Barcat entered the army and was posted to the 30e Régiment d'Artillerie on 12 April 1915. On 12 June he was sent to the military flying school at Fontainebleau, and was appointed an aspirant on 15 September 1915. On 13 December 1915 he was posted to Escadrille F 206, to fly as an observer for six months before returning to Fontainebleau on 1 July 1916, where he was promoted to the provisional rank of sous-lieutenant on 27 September. He then served in the 83e Régiment d'Artillerie, transferring to the 81e Régiment d'Artillerie on 23 December 1916.

On 15 September 1917 Barcat transferred Aéronautique Militaire and was sent to the military flying school at Chartres to train as a pilot, receiving his military pilot's brevet at Avord on 28 November. He was posted to Escadrille SPA 155 on 11 February 1918, but soon after, on 22 February, was transferred to Escadrille SPA 153. On 15 March Barcat flew one of six aircraft from his unit escorting a formation of nineteen Breguet 14 bombers on an attack on the railway station at Neuflize.

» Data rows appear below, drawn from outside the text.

Lemma uploads_app (w1 w2 : World) :
  uploads (w1 ++ w2) = uploads w1 ++ uploads w2.
Proof.
  induction w1 as [|e w1 IH]; [done|].
  destruct e; simpl; by rewrite ?IH.
Qed.

End TraceFacts.

Section CsvErrors.

Lemma parse_add_char_error c r e :
  parse_add_char c r = Raise e -> exn_class e = CsvError.
Proof.
  unfold parse_add_char. repeat case_match; intros; by simplify_eq.
Qed.

Lemma parse_process_char_error c r e :
  parse_process_char c r = Raise e -> exn_class e = CsvError.
Proof.
  unfold parse_process_char, start_field.
  repeat case_match; intros; simplify_eq;
    first [done | by eapply parse_add_char_error].
Qed.

Lemma parse_line_error e line : forall r,
  parse_line line r = Raise e -> exn_class e = CsvError.
Proof.
  induction line as [|c line IH]; intros r; simpl.
  - apply parse_process_char_error.
  - destruct (parse_process_char (Some c) r) as [r'|e'] eqn:Hc.
    + apply IH.
    + intros; simplify_eq. by eapply parse_process_char_error.
Qed.

Lemma reader_records_error e : forall lines r,
  reader_records lines r = Raise e -> exn_class e = CsvError.
Proof.
  induction lines as [|line rest IH]; intros r; simpl.
  - by case_match.
  - destruct (parse_line line r) as [r'|e'] eqn:Hline.
    + destruct (state r'); try apply IH.
      destruct (reader_records rest parse_reset) eqn:Hrest; [done|].
      intros; simplify_eq. by eapply IH.
    + intros; simplify_eq. by eapply parse_line_error.
Qed.

End CsvErrors.

Section Loader.
Variable env : Env.

Lemma dict_reader_length records : length (dict_reader records) = length (data_rows records).
Proof. destruct records as [|fieldnames rest]; [done|]. apply length_fmap. Qed.

Lemma load_docs_from_blob_decoded conn container name payload text w :
  download_blob env conn container name = Ok payload ->
  decode_utf8 payload = Ok text ->
  load_docs_from_blob env conn container name w =
  (docs <- (if endswith name ".csv" then
              records <- lift (csv_reader text) ;;
              ret (PList (PDict <$> dict_reader records))
            else if endswith name ".json" then lift (json_loads env text)
            else raise (UnsupportedFormat name)) ;;
   _ <- lift (py_len docs) ;;
   ret docs) (w ++ [EvDownload container name]).
Proof.
  intros Hdl Hdec. unfold load_docs_from_blob, download.
  unfold bind at 1. unfold bind at 1. unfold emit, lift at 1. rewrite Hdl.
  unfold bind at 1. unfold lift at 1. by rewrite Hdec.
Qed.

(** C3, as the code has it. Once the blob is downloaded and its bytes decode
    as UTF-8: for a name that ends in [.csv], a text the csv reader accepts
    gives a list of dicts, one for each record after the first that is not
    blank, and a failure can only be a [csv.Error]; for a name that ends in
    [.json], a text that parses as an array gives that array, and a failure
    is the one of [json.loads] or a [TypeError]; for a name that ends in
    neither the function raises [ValueError("Unsupported file format: ...")]. *)
Theorem load_docs_from_blob_dispatch (conn container name : string)
    (payload : list Byte.byte) (text : string) (w : World) :
  download_blob env conn container name = Ok payload ->
  decode_utf8 payload = Ok text ->
  let run := load_docs_from_blob env conn container name w in
  let w' := w ++ [EvDownload container name] in
  (endswith name ".csv" = true ->
     (forall records, csv_reader text = Ok records ->
        exists rows, run = (Ok (PList (PDict <$> rows)), w')
                     /\ length rows = length (data_rows records))
     /\ (forall e w2, run = (Raise e, w2) -> exn_class e = CsvError))
  /\ (endswith name ".csv" = false -> endswith name ".json" = true ->
       (forall items, json_loads env text = Ok (PList items) ->
          run = (Ok (PList items), w'))
       /\ (forall e w2, run = (Raise e, w2) ->
             json_loads env text = Raise e \/ exn_class e = TypeError))
  /\ (endswith name ".csv" = false -> endswith name ".json" = false ->
       run = (Raise (UnsupportedFormat name), w')).
Proof.
  intros Hdl Hdec run w'. subst run.
  rewrite (load_docs_from_blob_decoded _ _ _ _ _ _ Hdl Hdec).
  split; [|split].
  - intros ->. split.
    + intros records Hrec. exists (dict_reader records).
      split; [|apply dict_reader_length].
      unfold bind, lift, ret. by rewrite Hrec.
    + intros e w2. unfold bind, lift, ret.
      destruct (csv_reader text) as [records|e'] eqn:Hrec; simpl; [done|].
      intros ?; simplify_eq.
      revert Hrec. unfold csv_reader. generalize parse_reset. generalize (readlines text).
      apply reader_records_error.
  - intros -> ->. split.
    + intros items Hitems. unfold bind, lift, ret. by rewrite Hitems.
    + intros e w2. unfold bind, lift, ret.
      destruct (json_loads env text) as [docs|e'] eqn:Hjson.
      * destruct docs; simpl; intros ?; simplify_eq; by right.
      * intros ?; simplify_eq. by left.
  - by intros -> ->.
Qed.

End Loader.

Section Transform.
Variable env : Env.

(** On a dict whose [name] can be written, [transform_doc] returns; the
    identifier is the next one of the generator. *)
Lemma transform_doc_run (d : PyDict) (w : World) (title : string) :
  py_format env (dict_get d "name" (PStr "")) = Ok title ->
  transform_doc env (PDict d) w =
  (Ok (<[KStr "chunk_id" := PStr (uuid4 env (uuid_calls w))]>
       (<[KStr "parent_id" := py_or (dict_get d "parent_id" (PStr "")) (PStr "")]>
        (<[KStr "main_category" := dict_get d "main_category" (PStr "")]>
         (<[KStr "sub_category" := dict_get d "sub_category" (PStr "")]>
          (<[KStr "chunk" := PStr (title +:+ ". ")]> ∅))))),
   w ++ [EvUuid (uuid4 env (uuid_calls w))]).
Proof.
  intros Hfmt. unfold transform_doc, bind, new_uuid, get_method, ret, lift.
  by rewrite Hfmt.
Qed.

(** On a dict whose [name] cannot be written, the error of the f-string is
    raised, after the identifier was drawn. *)
Lemma transform_doc_unwritable (d : PyDict) (w : World) (e : Exn) :
  py_format env (dict_get d "name" (PStr "")) = Raise e ->
  transform_doc env (PDict d) w = (Raise e, w ++ [EvUuid (uuid4 env (uuid_calls w))]).
Proof.
  intros Hfmt. unfold transform_doc, bind, new_uuid, get_method, ret, lift.
  by rewrite Hfmt.
Qed.

(** On a dict, [transform_doc] returns exactly when the f-string does. *)
Lemma transform_doc_returns (d : PyDict) (w : World) (doc : Doc) (w' : World) :
  transform_doc env (PDict d) w = (Ok doc, w') ->
  exists title, py_format env (dict_get d "name" (PStr "")) = Ok title.
Proof.
  destruct (py_format env (dict_get d "name" (PStr ""))) as [title|e] eqn:Hfmt.
  - by exists title.
  - by rewrite (transform_doc_unwritable _ _ _ Hfmt).
Qed.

During the mission Barcat attacked an enemy two-seater, but without result. His first confirmed aerial victory came on 21 March 1918 when Barcat (flying a SPAD S.XIII) and Sous-lieutenant Gilbert de Guingand of Escadrille SPA.48 shot down in flames an enemy aircraft near Mont Cornille, east of Reims. On 2 May 1918, while on patrol, Barcat (now flying a SPAD S.VII) was credited with shooting down one of three Pfalz D.III fighters engaged by himself, Sous-lieutenant Louvat and Sergeant Morel, with Lieutenant Auguste Lahoulle from Escadrille SPA 154, over Montdidier. One of the other D.III's was sufficiently damaged to have to make a forced landing in the French lines nearby. On 15 May, during a particularly active day, Barcat and Adjudant Bernard Artigau shot down a Rumpler two-seater reconnaissance aircraft, which crashed north of Thory. On 19 May Barcat was taking Maréchal-des-logis Arrault, a newly arrived pilot, out on a training patrol, when they encountered and attacked an enemy scout, forcing it to land near Ailly-sur-Noye where the German pilot was taken prisoner. Barcat's fifth victory came on 2 June, when he and Maréchal-des-logis Georges Halberger set fire to an observation balloon east of Thory. With this victory Barcat became the first 'ace' in his unit. On 13 June 1918 Barcat and Halberger claimed two Fokker D.VIIs shot down near Saint-Pierre-Aigle. Finally, on 16 July, during a day of aggressive German attacks, Barcat was shot down in flames over Malmy and was killed.

Barcat was posthumously made a Chevalier of the Légion d'honneur on 30 July 1919, his citation reading:
"An officer of admirable strength, a model of discipline and tenacity in combat. Killed on 16 July 1918, having reported his fifth victory. He has been cited."
He also received the Croix de guerre with three palms and the etoile de Vermeil ("silver-gilt star").